I have seen the Joint Committee on Taxation analysis that says the corporate tax rate could be only be lowered to 28% if all corporate tax breaks erased, not 25% like politicians are advocating for.
Obviously there has also been clamor to reform the personal tax code. Let’s assume for the moment that conservatives won’t pass anything that raises revenue through the tax code. If Congress decided at the very least to implement revenue neutral tax reform on the personal side (by only eliminating tax breaks) how much could they lower the rates?
How much could tax rates be lowered without getting rid of the big 3 tax expenditures (MID, Charitable Deduction, and exclusion for employer provided health care)?
How much could tax rates be lowered by eliminating tax expenditures including the big 3?
Lastly, how well would revenue neutral tax reform perform using conservative dynamic scoring?
Wow, that straw man is dangerous, isn’t he? Nobody is proposing rate cuts only. In fact, the Republicans on the SuperCommittee offered a package of rate cuts and simplification that offered a NET TAX REVENUE INCREASE of something like $500B (along with $700B of spending cuts) and the Dems rejected it. But why let facts get in the way of a baseless partisan hack job?
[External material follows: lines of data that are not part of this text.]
(* ===== verification/Config.v ===== *)
(** The replica configuration: [src/paxosbus/internal/config/config.go].

    [ReadConfig] works on the lines [bufio.Scanner] delivers ([scan_err] is
    [scanner.Err()]); of the string functions it uses ([TrimSpace], [Fields],
    [Atoi], [ParseUint]) the model covers ASCII text.  Error values are named
    after their messages. *)
From S2P Require Import Prelude.
From stdpp Require Import strings.
From S2P Require Import WireBase Wire.
#[local] Open Scope Z_scope.

Definition maxReplicaCount : Z := 32.

Record Config := mkConfig {
  cfg_N : Z; cfg_F : Z; cfg_ExpectedClients : Z; cfg_ScheduleWindowMs : Z;
  cfg_Replicas : list string }.

#[export] Instance eta_Config : Eta Config := fun c =>
  mkConfig (cfg_N c) (cfg_F c) (cfg_ExpectedClients c) (cfg_ScheduleWindowMs c) (cfg_Replicas c).

Inductive config_error :=
| MalformedFLine
| MalformedReplicaLine
| MalformedScheduleWindow
| InvalidScheduleWindow
| MalformedClientsLine
| DuplicateClientsLine
| ClientsExceedScheduleLimit
| UnknownDirective
| ScanError
| MissingFLine
| NoReplicaLines
| MissingClientsLine
| ReplicaMaskLimit
| InvalidNF.

(** * The standard library's string functions *)

Definition is_space (a : Ascii.ascii) : bool :=
  let n := Ascii.nat_of_ascii a in (Nat.eqb n 32) || (Nat.leb 9 n && Nat.leb n 13).

Fixpoint trim_left (s : string) : string :=
  match s with
  | String a s' => if is_space a then trim_left s' else s
  | EmptyString => EmptyString
  end.

Definition TrimSpace (s : string) : string :=
  String.rev (trim_left (String.rev (trim_left s))).

(** [strings.Fields]: [cur] is the field being read, reversed *)
Fixpoint fields_from (cur : string) (s : string) : list string :=
  let flush := match cur with EmptyString => [] | _ => [String.rev cur] end in
  match s with
  | EmptyString => flush
  | String a s' =>
      if is_space a then flush ++ fields_from EmptyString s'
      else fields_from (String a cur) s'
  end.
Definition Fields (s : string) : list string := fields_from EmptyString s.

Fixpoint contains_char (c : Ascii.ascii) (s : string) : bool :=
  match s with
  | EmptyString => false
  | String a s' => Ascii.eqb a c || contains_char c s'
  end.

Definition digit (a : Ascii.ascii) : option Z :=
  let n := Ascii.nat_of_ascii a in
  if (Nat.leb 48 n && Nat.leb n 57)%bool then Some (Z.of_nat n - 48) else None.

Fixpoint digits (acc : Z) (s : string) : option Z :=
  match s with
  | EmptyString => Some acc
  | String a s' => match digit a with Some d => digits (10 * acc + d) s' | None => None end
  end.

(** [strconv.ParseUint(s, 10, 64)] *)
Definition ParseUint (s : string) : option Z :=
  match s with
  | EmptyString => None
  | _ => match digits 0 s with
         | Some v => if v <? W64 then Some v else None
         | None => None
         end
  end.

Definition ascii_minus : Ascii.ascii := Ascii.ascii_of_nat 45.
Definition ascii_plus : Ascii.ascii := Ascii.ascii_of_nat 43.
Definition ascii_colon : Ascii.ascii := Ascii.ascii_of_nat 58.

(** [strconv.Atoi] on a 64-bit platform *)
Definition Atoi (s : string) : option Z :=
  let '(neg, body) :=
    match s with
    | String a s' => if Ascii.eqb a ascii_minus then (true, s')
                     else if Ascii.eqb a ascii_plus then (false, s') else (false, s)
    | EmptyString => (false, s)
    end in
  match ParseUint body with
  | None => None
  | Some v => if neg then (if v <=? 2 ^ 63 then Some (- v) else None)
              else (if v <? 2 ^ 63 then Some v else None)
  end.

(** * Reading the file *)

Definition maxScheduleWindowMs : Z := Z.quot (Z.quot MaxInt64 1000000) 4.

Definition read_f (c : Config) (fields : list string) : Config + config_error :=
  match fields with
  | [_; v] => match Atoi v with
              | Some v => inl (c <| cfg_F := v |>)
              | None => inr MalformedFLine
              end
  | _ => inr MalformedFLine
  end.

Definition read_replica (c : Config) (fields : list string) : Config + config_error :=
  match fields with
  | [_; addr] => if contains_char ascii_colon addr
                 then inl (c <| cfg_Replicas ::= fun rs => rs ++ [addr] |>)
                 else inr MalformedReplicaLine
  | _ => inr MalformedReplicaLine
  end.

Definition read_window (c : Config) (fields : list string) : Config + config_error :=
  match fields with
  | [_; v] => match ParseUint v with
              | Some v => if (v =? 0) || (maxScheduleWindowMs <? v)
                          then inr InvalidScheduleWindow
                          else inl (c <| cfg_ScheduleWindowMs := v |>)
              | None => inr InvalidScheduleWindow
              end
  | _ => inr MalformedScheduleWindow
  end.

Definition read_clients (c : Config) (fields : list string) : Config + config_error :=
  match fields with
  | [_; v] =>
      match Atoi v with
      | Some v =>
          if v <=? 0 then inr MalformedClientsLine
          else if negb (cfg_ExpectedClients c =? 0) then inr DuplicateClientsLine
          else if MaxScheduleLen <? v then inr ClientsExceedScheduleLimit
          else inl (c <| cfg_ExpectedClients := v |>)
      | None => inr MalformedClientsLine
      end
  | _ => inr MalformedClientsLine
  end.

(** one iteration of the scanner loop *)
Definition read_line (c : Config) (text : string) : Config + config_error :=
  let line := TrimSpace text in
  if String.eqb line EmptyString || String.prefix "#" line then inl c else
  let fields := Fields line in
  match fields with
  | [] => inl c
  | directive :: _ =>
      if String.eqb directive "f" then read_f c fields
      else if String.eqb directive "replica" then read_replica c fields
      else if String.eqb directive "schedule-window-ms" then read_window c fields
      else if String.eqb directive "clients" then read_clients c fields
      else inr UnknownDirective
  end.

Fixpoint read_lines (c : Config) (lines : list string) : Config + config_error :=
  match lines with
  | [] => inl c
  | text :: lines => match read_line c text with
                     | inl c => read_lines c lines
                     | inr e => inr e
                     end
  end.

(** the checks after the loop *)
Definition finish_config (c : Config) : Config + config_error :=
  if cfg_F c <? 0 then inr MissingFLine
  else if Zlength (cfg_Replicas c) =? 0 then inr NoReplicaLines
  else if cfg_ExpectedClients c =? 0 then inr MissingClientsLine
  else
    let c := c <| cfg_N := Zlength (cfg_Replicas c) |> in
    if maxReplicaCount <? cfg_N c then inr ReplicaMaskLimit
    else
      let expectedF := Z.quot (cfg_N c - 1) 2 in
      if (Z.rem (cfg_N c) 2 =? 0) || negb (cfg_F c =? expectedF) then inr InvalidNF
      else inl c.

Definition ReadConfig (lines : list string) (scan_err : bool) : Config + config_error :=
  let c := {| cfg_N := 0; cfg_F := -1; cfg_ExpectedClients := 0;
              cfg_ScheduleWindowMs := 0; cfg_Replicas := [] |} in
  match read_lines c lines with
  | inr e => inr e
  | inl c => if scan_err then inr ScanError else finish_config c
  end.

(** * What the rest of the program asks of it *)

Definition QuorumSize (c : Config) : Z := cfg_F c + 1.

Definition LeaderIndex (c : Config) (viewId : Z) : Z := viewId mod cfg_N c.

(** [addr\[strings.LastIndex(addr, ":")+1:\]] *)
Fixpoint after_last_colon (acc : string) (s : string) : string :=
  match s with
  | EmptyString => acc
  | String a s' => after_last_colon (if Ascii.eqb a ascii_colon then s' else acc) s'
  end.

Definition Port (c : Config) (i : nat) : option string :=
  addr ← cfg_Replicas c !! i; Some (after_last_colon addr addr).

(** nanoseconds *)
Definition ScheduleWindow (c : Config) : Z :=
  if cfg_ScheduleWindowMs c =? 0 then 2 * 1000000000
  else cfg_ScheduleWindowMs c * 1000000.

(** * Well-formed configurations *)

Record config_ok (c : Config) : Prop := {
  ok_N : cfg_N c = Zlength (cfg_Replicas c);
  ok_NF : cfg_N c = 2 * cfg_F c + 1;
  ok_F : 0 <= cfg_F c;
  ok_mask : cfg_N c <= maxReplicaCount;
  ok_clients : 0 < cfg_ExpectedClients c <= MaxScheduleLen;
  ok_window : 0 <= cfg_ScheduleWindowMs c <= maxScheduleWindowMs;
  ok_addrs : Forall (fun a => contains_char ascii_colon a = true) (cfg_Replicas c);
}.

(** what holds of the partial configuration during the loop *)
Definition partial_ok (c : Config) : Prop :=
  0 <= cfg_ExpectedClients c <= MaxScheduleLen /\
  0 <= cfg_ScheduleWindowMs c <= maxScheduleWindowMs /\
  Forall (fun a => contains_char ascii_colon a = true) (cfg_Replicas c).

Lemma digits_nonneg acc s v : 0 <= acc -> digits acc s = Some v -> 0 <= v.
Proof.
  revert acc. induction s as [|a s IH]; intros acc Ha; simpl; [by intros [= <-]|].
  unfold digit. destruct (Nat.leb 48 _ && Nat.leb _ 57)%bool eqn:E; [|done].
  apply andb_prop in E as [E _]. apply Nat.leb_le in E. apply IH. lia.
Qed.

Lemma ParseUint_nonneg s v : ParseUint s = Some v -> 0 <= v.
Proof.
  unfold ParseUint. destruct s as [|a s]; [done|].
  destruct (digits 0 (String a s)) as [w|] eqn:E; [|done].
  destruct (w <? W64); [|done]. intros [= <-]. by eapply digits_nonneg, E.
Qed.

Ltac case_if_in H :=
  repeat match type of H with
  | context [if ?b then _ else _] => let E := fresh "E" in destruct b eqn:E; try discriminate
  end.

Lemma read_line_ok c text c' : partial_ok c -> read_line c text = inl c' -> partial_ok c'.
Proof.
  intros Hc. unfold read_line.
  destruct (_ || _); [by intros [= <-]|].
  destruct (Fields _) as [|d fs]; [by intros [= <-]|].
  destruct (String.eqb d "f").
  { unfold read_f. destruct fs as [|v [|]]; try done.
    destruct (Atoi v); [|done]. intros [= <-]. done. }
  destruct (String.eqb d "replica").
  { unfold read_replica. destruct fs as [|v [|]]; try done.
    destruct (contains_char _ v) eqn:E; [|done]. intros [= <-].
    destruct Hc as (?&?&?). split; [|split]; rsimpl; [done..|].
    apply Forall_app. auto. }
  destruct (String.eqb d "schedule-window-ms").
  { unfold read_window. destruct fs as [|v [|]]; try done.
    destruct (ParseUint v) as [w|] eqn:Ev; [|done]. apply ParseUint_nonneg in Ev.
    destruct (_ || _) eqn:E; [done|]. intros [= <-].
    apply orb_false_elim in E as [_ E]. apply Z.ltb_ge in E.
    destruct Hc as (?&?&?). split; [|split]; rsimpl; auto. }
  destruct (String.eqb d "clients"); [|done].
  unfold read_clients. destruct fs as [|v [|]]; try done.
  destruct (Atoi v) as [w|]; [|done].
  destruct (Z.leb_spec w 0); [done|]. destruct (negb _); [done|].
  destruct (Z.ltb_spec MaxScheduleLen w); [done|]. intros [= <-].
  destruct Hc as (?&?&?). split; [|split]; rsimpl; [lia|done..].
Qed.

Lemma read_lines_ok lines c c' : partial_ok c -> read_lines c lines = inl c' -> partial_ok c'.
Proof.
  revert c. induction lines as [|t ls IH]; intros c Hc; simpl; [by intros [= <-]|].
  destruct (read_line c t) as [c1|] eqn:E; [|done].
  apply IH. by eapply read_line_ok.
Qed.

Lemma finish_config_ok c c' : partial_ok c -> finish_config c = inl c' -> config_ok c'.
Proof.
  intros (Hcl & Hw & Ha). unfold finish_config.
  destruct (Z.ltb_spec (cfg_F c) 0); [done|].
  destruct (Z.eqb_spec (Zlength (cfg_Replicas c)) 0); [done|].
  destruct (Z.eqb_spec (cfg_ExpectedClients c) 0); [done|]. cbv zeta.
  rsimpl. destruct (Z.ltb_spec maxReplicaCount (Zlength (cfg_Replicas c))); [done|].
  destruct (_ || _) eqn:E; [done|]. intros [= <-].
  apply orb_false_elim in E as [E1 E2]. apply Z.eqb_neq in E1.
  apply negb_false_iff, Z.eqb_eq in E2.
  constructor; rsimpl; auto; [|lia].
  rewrite E2. rewrite Z.rem_mod_nonneg in E1 by lia.
  rewrite Z.quot_div_nonneg by lia.
  pose proof (Z.div_mod (Zlength (cfg_Replicas c) - 1) 2 ltac:(lia)).
  pose proof (Z.mod_pos_bound (Zlength (cfg_Replicas c) - 1) 2 ltac:(lia)).
  pose proof (Z.div_mod (Zlength (cfg_Replicas c)) 2 ltac:(lia)).
  pose proof (Z.mod_pos_bound (Zlength (cfg_Replicas c)) 2 ltac:(lia)).
  lia.
Qed.

Lemma config_quorum c : config_ok c -> 0 < QuorumSize c <= cfg_N c /\ cfg_N c < 2 * QuorumSize c.
Proof. intros []. unfold QuorumSize. lia. Qed.

Lemma LeaderIndex_range c v : config_ok c -> 0 <= LeaderIndex c v < cfg_N c.
Proof. intros []. apply Z.mod_pos_bound. lia. Qed.

Lemma ScheduleWindow_range c :
  config_ok c -> 0 < ScheduleWindow c /\ 4 * ScheduleWindow c <= MaxInt64.
Proof.
  intros []. unfold ScheduleWindow. change maxScheduleWindowMs with 2305843009213 in *.
  change MaxInt64 with 9223372036854775807.
  destruct (Z.eqb_spec (cfg_ScheduleWindowMs c) 0); lia.
Qed.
Still a billion short on the tax side.
Pardon me – trillion.
This sounds like the Fiscal Commission proposal, so I think you must also assume that they mean that tax expenditures are cut the same way. I would suggest outlining how cutting rates in this matter can be done with tax expenditure cuts so that the total ads up to a 1.5 trillion dollar revenue increase – with the balance of budget cuts adding up to $4 trillion and the Ways and Means and Finance Committees responsible for working out the details. At this stage, it might not hurt to assume they are really compromising – even though I disagree with this apprach. I would rather that some of the cuts be applied to a larger child tax credit instead, which would help the Social Security/Medicare/Medicaid demographic problem and help economic growth.
Offer to kill off the DOE and they will give up the cuts.